• HOW TO COMPLETE THIS TASK
Find the word "Context" in the listing below, then return every line it appears in.

━━━━━━━━

(* ===== verification/StreamInv.v ===== *)
(** * Where the requests of a connection are

    The two coroutines of [Stream] preserve an invariant that ties the pending
    counter to where tasks are; every step is a run of the timer's transition
    system, so the results on the timer hold of every connection. *)
From Stdlib Require Import ZArith Lia Strings.String.
From stdpp Require Import base list sets sorting.
From S2P Require Import Prelude Errors Task ApiClient Proto BTree Timer TimerInv Net TcpClient Stream.
Local Open Scope Z_scope.
Local Open Scope rpc_scope.

Section inv.
Context {S : Type} `{!AsyncStream S} {T : Type} `{!ClientTask T} `{!ClientTaskOk T}.
Context (buffer_alloc : Z -> bool) (error_handle : T -> event T).
Context (error_handle_task : forall t, ev_task (error_handle t) = t).
Implicit Types st : ClientStream S T.
Abbreviation step := (stream_step buffer_alloc error_handle).
Abbreviation trun := (timer_run error_handle).

(** ** Reading and the timer *)

(** What the reading future is in the middle of, and the task it keeps. *)
Definition state_pc (s : body_state T) : option (body_pc T) := match s with BRead pc => Some pc | BDone _ => None end.
Definition read_pc (r : read_state T) : option (body_pc T) := match r with RBody _ pc => Some pc | _ => None end.
Definition state_tasks (s : body_state T) : list T := pc_tasks (state_pc s).
Definition read_tasks (r : read_state T) : list T := pc_tasks (read_pc r).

━━━━━━━━

• WRITTEN SOLUTION
Context {S : Type} `{!AsyncStream S} {T : Type} `{!ClientTask T} `{!ClientTaskOk T}.
Context (buffer_alloc : Z -> bool) (error_handle : T -> event T).
Context (error_handle_task : forall t, ev_task (error_handle t) = t).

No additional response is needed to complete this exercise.